Collected data entries
+ + + + +
(** [str.isspace] on one character: TAB, LF, VT, FF, CR, the four
    separators 0x1c-0x1f, the blank, NEL (0x85) and the no-break space
    (0xa0). *)
Definition is_space (c : ascii) : bool :=
  let n := N_of_ascii c in
  ((9 <=? n) && (n <=? 13) || (28 <=? n) && (n <=? 32)
   || (n =? 133) || (n =? 160))%N.

(** The white space [int] skips around a literal: C's white space, and
    NEL and the no-break space, which the conversion first turns into
    blanks.  The separators 0x1c-0x1f are not among them. *)
Definition is_int_space (c : ascii) : bool :=
  let n := N_of_ascii c in
  ((9 <=? n) && (n <=? 13) || (n =? 32) || (n =? 133) || (n =? 160))%N.

Fixpoint lstrip_by (p : ascii -> bool) (s : string) : string :=
  match s with
  | EmptyString => EmptyString
  | String c r => if p c then lstrip_by p r else s
  end.

Fixpoint rstrip_by (p : ascii -> bool) (s : string) : string :=
  match s with
  | EmptyString => EmptyString
  | String c r =>
      match rstrip_by p r with
      | EmptyString => if p c then EmptyString else String c EmptyString
      | r' => String c r'
      end
  end.

(** [str.strip()] with no argument. *)
Definition strip (s : string) : string :=
  rstrip_by is_space (lstrip_by is_space s).

(** [str.lower()]: the capitals A-Z and, above the ASCII range, the
    accented capitals 0xc0-0xde (0xd7, the multiplication sign, is not a
    letter). *)
Definition lower_char (c : ascii) : ascii :=
  let n := N_of_ascii c in
  if ((65 <=? n) && (n <=? 90)
      || (192 <=? n) && (n <=? 222) && negb (n =? 215))%N
  then ascii_of_N (n + 32) else c.

Fixpoint lower (s : string) : string :=
  match s with
  | EmptyString => EmptyString
  | String c r => String (lower_char c) (lower r)
  end.

(** [s.endswith(suffix)]. *)
Definition endswith (s suffix : string) : bool :=
  let n := String.length s in
  let m := String.length suffix in
  (m <=? n)%nat && String.eqb (substring (n - m) m s) suffix.

(** Truth value of a text in a condition: non-empty. *)
Definition truthy (s : string) : bool :=
  match s with EmptyString => false | String _ _ => true end.

Definition digit_val (c : ascii) : option Z :=
  let n := N_of_ascii c in
  if ((48 <=? n) && (n <=? 57))%N then Some (Z.of_N n - 48) else None.

Definition is_underscore (c : ascii) : bool := (N_of_ascii c =? 95)%N.

(** Digits with single underscores between them; returns the value and
    the number of digits.  [prev_us] tells that the previous character
    was an underscore: two in a row, or one at the end, are refused. *)
Fixpoint scan_digits (prev_us : bool) (acc : Z) (n : nat) (cs : string)
  : option (Z * nat) :=
  match cs with
  | EmptyString => if prev_us then None else Some (acc, n)
  | String c r =>
      if is_underscore c then
        if prev_us then None else scan_digits true acc n r
      else
        match digit_val c with
        | Some d => scan_digits false (10 * acc + d) (S n) r
        | None => None
        end
  end.

(** An unsigned literal: at least one digit, no leading underscore. *)
Definition scan_unsigned (cs : string) : option (Z * nat) :=
  match cs with
  | EmptyString => None
  | String c _ => if is_underscore c then None else scan_digits false 0 0 cs
  end.

(** The conversion refuses literals of more than [limit] digits when a
    limit is set ([sys.get_int_max_str_digits()], 0 meaning none; always
    0 before the interpreter versions that have the limit); literals of
    at most 640 digits are never refused. *)
Definition too_long (limit n : nat) : bool :=
  (640 <? n)%nat && (0 <? limit)%nat && (limit <? n)%nat.

Definition checked (limit : nat) (neg : bool) (r : option (Z * nat)) : exc Z :=
  match r with
  | Some (v, n) =>
      if too_long limit n then inl ValueError
      else inr (if neg then - v else v)
  | None => inl ValueError
  end.

(** [int(text)] in base 10: surrounding white space is dropped, then an
    optional sign, then the digits. *)
Definition int (limit : nat) (text : string) : exc Z :=
  match rstrip_by is_int_space (lstrip_by is_int_space text) with
  | EmptyString => inl ValueError
  | String c r =>
      if (N_of_ascii c =? 45)%N then checked limit true (scan_unsigned r)
      else if (N_of_ascii c =? 43)%N then checked limit false (scan_unsigned r)
      else checked limit false (scan_unsigned (String c r))
  end.

End Py.

(** ** The setup dialog *)

(** The two line edits of [SetupDialog], as the user left them. *)
Record SetupDialog : Type := {
  duration_input : string;
  url_input : string
}.

(** [SetupDialog.get_values]: the bare [except] replaces every failure of
    [int] by 0. *)
Definition get_values (limit : nat) (dlg : SetupDialog) : Z * string :=
  let dur :=
    match Py.int limit (duration_input dlg) with
    | inr n => n
    | inl _ => 0
    end in
  (dur, Py.strip (url_input dlg)).
(** * consensus-algorithms-edu: the six consensus strategies, embedded and checked

    The Go packages [pow], [pos], [dpos], [pbft], [raft] and [paxos] are
    translated function by function.  What the code takes from its
    environment is an argument of the translated function: [now] is the
    string [time.Now().String()] returned at that call, [pick] the value
    [rand.Intn] returned, and an [order] list the order in which a [range]
    loop visited a Go map.  A Go [int] is a [Z] wrapped to 64 bits at every
    arithmetic operation of the source; a Go [string] is a [string] (a sequence
    of bytes in both languages).  A run-time panic is an outcome of its own and
    keeps the state the program had when it was raised. *)

From Stdlib Require Import ZArith Lia.
From stdpp Require Import base decidable option list numbers strings pretty gmap.

Local Open Scope Z_scope.

(** ** Go's [int] *)

Definition int_bits : Z := 64.
Definition min_int : Z := - 2 ^ (int_bits - 1).
Definition max_int : Z := 2 ^ (int_bits - 1) - 1.

(** Two's-complement wrap-around of the signed 64-bit [int]. *)
Definition wrap (z : Z) : Z :=
  (z - min_int) `mod` 2 ^ int_bits + min_int.

(** [strconv.Itoa]: the decimal digits, with a leading minus sign below zero. *)
Definition Itoa (i : Z) : string := pretty i.

(** [len] of a slice or a string, as an [int]. *)
Definition len {A} (l : list A) : Z := Z.of_nat (length l).

(** ** Outcomes of a call *)

Inductive panic : Type :=
  | IndexOutOfRange        (* s[i] with i outside 0 <= i < len(s) *)
  | SliceBoundsOutOfRange  (* s[:n] with n > len(s) *)
  | NilDereference         (* field access through a nil pointer *)
  | NilMapAssignment       (* m[k] = v on a nil map *)
  | MakeSliceLenOutOfRange (* make([]T, n) with n < 0 or n too large *)
  | IntnInvalidArgument.   (* rand.Intn(n) with n <= 0 *)

(** A call on a state [S] either returns a value in a new state, or panics in
    the state reached so far, or (for the one unbounded loop of the
    repository) is still running when the fuel of the model is used up. *)
Inductive outcome (S A : Type) : Type :=
  | Returns (a : A) (s : S)
  | Panics (e : panic) (s : S)
  | Unfinished (s : S).
(** * ContraxSuite document tasks: a shallow embedding of
      [apps/document/tasks.py] and the properties of its task entry points.

    The tasks are orchestration code: they read rows through the ORM, call
    collaborators (trainer, exporter, classifier, file storage) and write
    rows back.  The embedding keeps that shape: every task is a computation
    in a small state-and-exception monad over the part of the database it
    touches; collaborators whose code lives elsewhere are section variables. *)

From stdpp Require Import gmap strings list sorting.
From Stdlib Require Import ZArith QArith Lia.

Set Default Proof Using "Type".
Open Scope Z_scope.

(** ** Python exceptions and the task monad *)

Module Py.

(** The exception classes the tasks raise or let through. *)
Inductive exn : Type :=
| RuntimeError (msg : string)
| DoesNotExist
| KeyError (key : string)
| ValueError
| ZeroDivisionError
| FileExistsError
| AttributeError
| External (what : string).

Inductive result (A : Type) : Type :=
| Ok (a : A)
| Raise (e : exn).
Arguments Ok {A} a.
Arguments Raise {A} e.

(** A computation on a store [S]: the store survives an exception, as the
    effects of a Python function do when it raises half-way. *)
Definition M (S A : Type) : Type := S -> result A * S.

Definition ret {S A} (a : A) : M S A := fun s => (Ok a, s).

Definition bind {S A B} (m : M S A) (k : A -> M S B) : M S B :=
  fun s => match m s with
           | (Ok a, s') => k a s'
           | (Raise e, s') => (Raise e, s')
           end.

Definition raise {S A} (e : exn) : M S A := fun s => (Raise e, s).
Definition get {S} : M S S := fun s => (Ok s, s).
Definition modify {S} (f : S -> S) : M S unit := fun s => (Ok tt, f s).

(** [lift r]: a pure, fallible step. *)
Definition lift {S A} (r : result A) : M S A := fun s => (r, s).

(** [try: body finally: fin]. The finaliser runs on both exits; an
    exception of the finaliser replaces the pending one. *)
Definition try_finally {S A} (body : M S A) (fin : M S unit) : M S A :=
  fun s => match body s with
           | (r, s') => match fin s' with
                        | (Ok _, s'') => (r, s'')
                        | (Raise e, s'') => (Raise e, s'')
                        end
           end.

(** [for x in xs: body x]. *)
Fixpoint for_each {S A} (xs : list A) (body : A -> M S unit) : M S unit :=
  match xs with
  | [] => ret tt
  | x :: xs' => bind (body x) (fun _ => for_each xs' body)
  end.

Definition is_ok {A} (r : result A) : bool :=
  match r with Ok _ => true | Raise _ => false end.

End Py.

Import Py.

Notation "'let!' x ':=' m 'in' k" := (Py.bind m (fun x => k))
  (at level 10, x name, m at level 100, k at level 200).
Notation "'run!' m 'in' k" := (Py.bind m (fun _ => k))
  (at level 10, m at level 100, k at level 200).

(** ** [apps.common.collection_utils.chunks] *)

Module CollectionUtils.
Section Chunks.
Context {A : Type}.

Fixpoint chunks_fuel (fuel : nat) (l : list A) (n : nat) : list (list A) :=
  match fuel with
  | O => []
  | S fuel' =>
      match l with
      | [] => []
      | _ :: _ => take n l :: chunks_fuel fuel' (drop n l) n
      end
  end.

(** Modelled from the spec: [chunks] of [apps/common/collection_utils.py]
    is not part of this file set.  It yields the successive slices
    [l[0:n]], [l[n:2n]], ... of its argument, each of at most [n]
    elements ("N doc ids per task").  At most [len(l)] slices exist,
    which is the fuel.  The chunk size is a positive constant at every
    call site. *)
Definition chunks (l : list A) (n : nat) : list (list A) :=
  chunks_fuel (length l) l n.
End Chunks.
End CollectionUtils.

Import CollectionUtils.

(** ** The task queue *)

Module TaskQueue.

(** The task functions that the planners of this file hand to the queue. *)
Inductive task_func : Type :=
| process_documents_status_changed
| process_documents_assignee_changed.

(** One queued task: the function, its positional arguments
    [(doc_ids, new_id, changed_by_user_id)] and the user it runs for. *)
Record queued_task : Type := QueuedTask {
  qt_func : task_func;
  qt_doc_ids : list Z;
  qt_new_id : option Z;
  qt_changed_by : option Z;
  qt_user_id : option Z
}.

Definition queue : Type := list queued_task.

(** Modelled from the spec: [call_task_func] of [apps/task/tasks.py] is not
    part of this file set.  It hands one unit of work to the host task
    queue; the queue is the list of units in the order they were started. *)
Definition call_task_func (f : task_func) (args : list Z * option Z * option Z)
    (user_id : option Z) : M queue unit :=
  let '(ids, new_id, by_user) := args in
  modify (fun q => q ++ [QueuedTask f ids new_id by_user user_id]).

End TaskQueue.

Import TaskQueue.

(** ** Planning of status and assignee changes *)

Section Plan.
(** [apps.document.constants.DOC_NUMBER_PER_MAIN_TASK]; the constants
    module is not part of this file set. *)
Variable DOC_NUMBER_PER_MAIN_TASK : nat.

Definition plan_process_documents_status_changed
    (doc_ids : list Z) (new_status_id : option Z) (changed_by_user_id : option Z)
    : M queue unit :=
  for_each (chunks doc_ids DOC_NUMBER_PER_MAIN_TASK) (fun doc_ids_chunk =>
    call_task_func process_documents_status_changed
      (doc_ids_chunk, new_status_id, changed_by_user_id)
      changed_by_user_id).

Definition plan_process_documents_assignee_changed
    (doc_ids : list Z) (new_assignee_id : option Z) (changed_by_user_id : option Z)
    : M queue unit :=
  for_each (chunks doc_ids DOC_NUMBER_PER_MAIN_TASK) (fun doc_ids_chunk =>
    call_task_func process_documents_assignee_changed
      (doc_ids_chunk, new_assignee_id, changed_by_user_id)
      changed_by_user_id).
End Plan.

(** ** [ExportDocuments] *)

Module ExportDocuments.

Definition bytes : Type := list Byte.byte.

(** The entries [process] creates directly under its temporary directory:
    the part files [part_{first_id}_{last_id}.zip] and the per-pack
    subfolders [str(first_id)].  Both name formats are injective in the ids
    and no part name is a subfolder name, which is all the constructors
    say. *)
Inductive tmp_name : Type :=
| PartZip (first_id last_id : Z)
| SubFolder (first_id : Z).

#[global] Instance tmp_name_eq_dec : EqDecision tmp_name.
Proof. solve_decision. Defined.
(** C8, amended.  Two runs of the filter on the same branch list and the
    same configuration return the same list whenever the clock shows the
    same readings in both runs (for instance when it does not advance); and
    a run of the filter has no effect on the result object, the counters or
    the trace: it only reads the clock. *)
Theorem staleBranches_deterministic_given_clock :
  forall (E : Env) (cfg : Config) (R : World E -> World E -> Prop)
         (branches : list Branch) (s1 s2 : State E),
    same_readings E R ->
    R (world s1) (world s2) ->
    exists l s1' s2',
      staleBranches E cfg branches s1 = (Return l, s1') /\
      staleBranches E cfg branches s2 = (Return l, s2') /\
      result s1' = result s1 /\
      deletedCount s1' = deletedCount s1 /\
      failedCount s1' = failedCount s1 /\
      events s1' = events s1.
Proof.
  intros E cfg R branches s1 s2 HR Hw.
  destruct (staleBranches_run E cfg branches s1) as (l1 & w1 & H1 & _).
  destruct (staleBranches_run E cfg branches s2) as (l2 & w2 & H2 & _).
  pose proof (staleBranches_same_readings E cfg R branches HR s1 s2 Hw) as Hsame.
  rewrite H1, H2 in Hsame. cbn [fst] in Hsame. injection Hsame as Hl. subst l2.
  exists l1, (set_world w1 s1), (set_world w2 s2).
  repeat split; assumption.
Qed.

Lemma staleBranches_deterministic_given_clock_witness :
  exists l s1' s2',
    staleBranches (Sim.env Scenario.day200) Scenario.example_config
      Scenario.example_branches (initial (Sim.env Scenario.day200) 0)
    = (Return l, s1') /\
    staleBranches (Sim.env Scenario.day200) Scenario.example_config
      Scenario.example_branches (initial (Sim.env Scenario.day200) 7)
    = (Return l, s2') /\
    result s1' = result (initial (Sim.env Scenario.day200) 0) /\
    deletedCount s1' = deletedCount (initial (Sim.env Scenario.day200) 0) /\
    failedCount s1' = failedCount (initial (Sim.env Scenario.day200) 0) /\
    events s1' = events (initial (Sim.env Scenario.day200) 0).
Proof.
  apply (staleBranches_deterministic_given_clock (Sim.env Scenario.day200)
           Scenario.example_config (fun _ _ => True)).
  - intros w1 w2 _. split; [cbn; lia | exact I].
  - exact I.
Defined.
(** Choice 4 on a product the wishlist does not hold: the look-up, a
    message, no write. *)
Lemma remove_item_absent w wl id_line rest k :
  stdin w = id_line :: rest ->
  (lower (strip id_line) =? "exit") = false ->
  int4in (strip id_line) = Some k ->
  filter (item_at wl k) (Wish_List (db w)) = [] ->
  remove_item wl w =
  Ok tt {| db := db w; stdin := rest;
           stdout := stdout w ++
             [Prompt "Enter the product ID to remove (or type 'exit' to cancel): ";
              Out ("Product ID " ++ strip id_line ++ " does not exist in the wishlist '"
                   ++ wl ++ "'.")];
           issued := issued w ++ [SELECT_wish_item wl (PStr (strip id_line))] |}.
Proof.
  intros Hin Hx Hk Hnone. unfold remove_item.
  rewrite (bind_input _ _ w id_line rest Hin). cbv zeta. rewrite Hx.
  erewrite bind_query
    by (unfold select_wish_item; simpl; rewrite Hk, Hnone; reflexivity).
  unfold print, emit, sent. simpl. rewrite <- app_assoc. reflexivity.
Qed.

(** Choice 5 on a product the wishlist does not hold: the same. *)
Lemma modify_quantity_absent w wl id_line rest k :
  stdin w = id_line :: rest ->
  (lower (strip id_line) =? "exit") = false ->
  int4in (strip id_line) = Some k ->
  filter (item_at wl k) (Wish_List (db w)) = [] ->
  modify_quantity wl w =
  Ok tt {| db := db w; stdin := rest;
           stdout := stdout w ++
             [Prompt "Enter the product ID to modify (or type 'exit' to cancel): ";
              Out ("Product ID " ++ strip id_line ++ " does not exist in the wishlist '"
                   ++ wl ++ "'.")];
           issued := issued w ++ [SELECT_wish_item wl (PStr (strip id_line))] |}.
Proof.
  intros Hin Hx Hk Hnone. unfold modify_quantity.
  rewrite (bind_input _ _ w id_line rest Hin). cbv zeta. rewrite Hx.
  erewrite bind_query
    by (unfold select_wish_item; simpl; rewrite Hk, Hnone; reflexivity).
  unfold print, emit, sent. simpl. rewrite <- app_assoc. reflexivity.
Qed.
+ + + + +
WHAT THE EXERCISE ASKS
Determine the number of lines in the entries that hold the string "them"; write that number and nothing else.

ANSWER BOX
3